The Scalable Systems Laboratory: a Platform for Software Innovation for HEP
Abstract
The Scalable Systems Laboratory (SSL), part of the IRIS-HEP Software Institute, provides Institute participants and HEP software developers generally with a means to transition their R&D from conceptual toys to testbeds to production-scale prototypes. The SSL enables tooling, infrastructure, and services supporting innovation of novel analysis and data architectures, development of software elements and tool-chains, reproducible functional and scalability testing of service components, and foundational systems R&D for accelerated services developed by the Institute.

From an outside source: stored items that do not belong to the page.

Lemma good_staged :
  (forall x, x <> q_token q -> (exists g, open_groups_ t !! gid = Some g /\ x ∈ g_tokens g) -> x ∈ g_tokens g') -> group_ok t' gid g' ->
  (forall i g, i <> gid -> open_groups_ t !! i = Some g -> group_by_key_ t' !! g_key g = Some i) ->
  (forall k i, group_by_key_ t' !! k = Some i -> exists g, open_groups_ t' !! i = Some g /\ g_key g = k) -> good None t'.
Proof using All.
  intros H1 H2 H3 H4. split; try (rewrite ?Eu, ?Ea; apply Hg); try done.
  - intros x r Hx. rewrite decide_False by done. destruct (decide (x = q_token q)) as [->|Hn].
    + rewrite Er, lookup_insert_eq in Hx. injection Hx as <-. left. split_and!; [done|done|]. exists g'. cbn. by rewrite Eg, lookup_insert_eq.
    + rewrite staged_lookup in Hx by done. pose proof (gd_rec _ _ Hg x r Hx) as H. rewrite decide_False in H by congruence. destruct H as [(A1 & A2 & g & A3 & A4)|(A1 & A2 & A3)].
      * left. split_and!; [done|done|]. rewrite Eg. destruct (decide (r_group_id r = gid)) as [E|E].
        -- exists g'. rewrite E, lookup_insert_eq. split; [done|]. apply H1; [done|]. exists g. by rewrite <- E.
        -- exists g. by rewrite lookup_insert_ne.
      * right. split_and!; [done|done|]. by rewrite Eb.
  - intros i g Hi. rewrite Eg in Hi. apply lookup_insert_Some in Hi as [[<- <-]|[Hn Hi]]; [done|]. pose proof (gd_group _ _ Hg i g Hi) as Hok.
    eapply group_frame; [done|lia|by apply H3|done|]. intros x Hx. apply staged_lookup. intros ->. by eapply fresh_no_group.
  - intros id b Hb. rewrite Eb in Hb. destruct (gd_batch _ _ Hg id b Hb) as [B1 B2 B3]. split; [by rewrite Eu| |done].
    unfold members. rewrite Er, (map_sum_update _ _ _ _ _ Hr). unfold in_context at 2 3. cbn. rewrite !bool_decide_false by done. unfold members in B2. lia.
  - assert (forall x r', records_ t' !! x = Some r' -> unfinished t' r' -> exists r, records_ t !! x = Some r /\ same_request r r' /\ unfinished t r) as Hu.
    { intros x r' Hx U. destruct (decide (x = q_token q)) as [->|Hn].
      - rewrite Er, lookup_insert_eq in Hx. injection Hx as <-. eexists. by split_and!; [done| |].
      - rewrite staged_lookup in Hx by done. exists r'. split_and!; [done|apply same_request_refl|]. unfold unfinished in *. by rewrite Eu in U. }
    intros x x' r r' Hn Hx Hx' U U'. destruct (Hu _ _ Hx U) as (s & S1 & S2 & S3). destruct (Hu _ _ Hx' U') as (s' & S1' & S2' & S3').
    rewrite (hazard_same s s' r r' S2 S2'). by eapply (gd_hazard _ _ Hg x x').
  - intros E. rewrite Ea in E. congruence.
Qed.
End staging.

The SSL is constructed with a core team having expertise in scale testing and deployment of services across a wide range of cyberinfrastructure. The core team embeds and partners with other areas in the Institute, and with LHC and other HEP development and operations teams as appropriate, to define investigations and required service deployment patterns. We describe the approach and experiences with early application deployments, including analysis platforms and intelligent data delivery systems.
1 Introduction
The Institute for Research and Innovation in Software for High Energy Physics (IRIS-HEP) IRISHEP was established to meet the software and computing challenges of the HL-LHC. The Institute is addressing key elements of the “Roadmap for HEP Software and Computing R&D for the 2020s” CWPDOC . IRIS-HEP is one outcome of international and U.S. HEP community planning processes; these were driven in part by the NSF-funded S2I2-HEP Institute Conceptualization Project S2I2HEP . Three R&D areas are of primary interest in IRIS-HEP: (1) development of innovative algorithms for data reconstruction and triggering (IA); (2) development of highly performant analysis systems that reduce ‘time-to-insight’ and maximize the HL-LHC physics potential (AS); and (3) development of data organization, management and access (DOMA) systems for the community’s upcoming Exabyte era.
Each of these R&D areas requires resources and service environments for ‘in-context’ development and innovation. For this purpose IRIS-HEP created a Scalable Systems Laboratory (SSL). The SSL provides the Institute and the HL-LHC experiments with a means to transition R&D to production-scale prototypes. The area supports innovation of novel analysis systems and data services, functional and scalability testing of service components, and foundational systems R&D for accelerated services developed by the Institute.
2 SSL Organization and Scope
The SSL (schematically shown in Figure 1) is constructed to have a core team with expertise in scale testing and deploying services across a wide range of cyberinfrastructure. This core team embeds and partners with other areas in the Institute to define investigations, design concrete tests, deploy the needed services and dependent infrastructure, execute and evaluate the results. The team embeds with the relevant area for each test, dynamically growing and allowing it to draw upon a wider pool of effort to accomplish its goals.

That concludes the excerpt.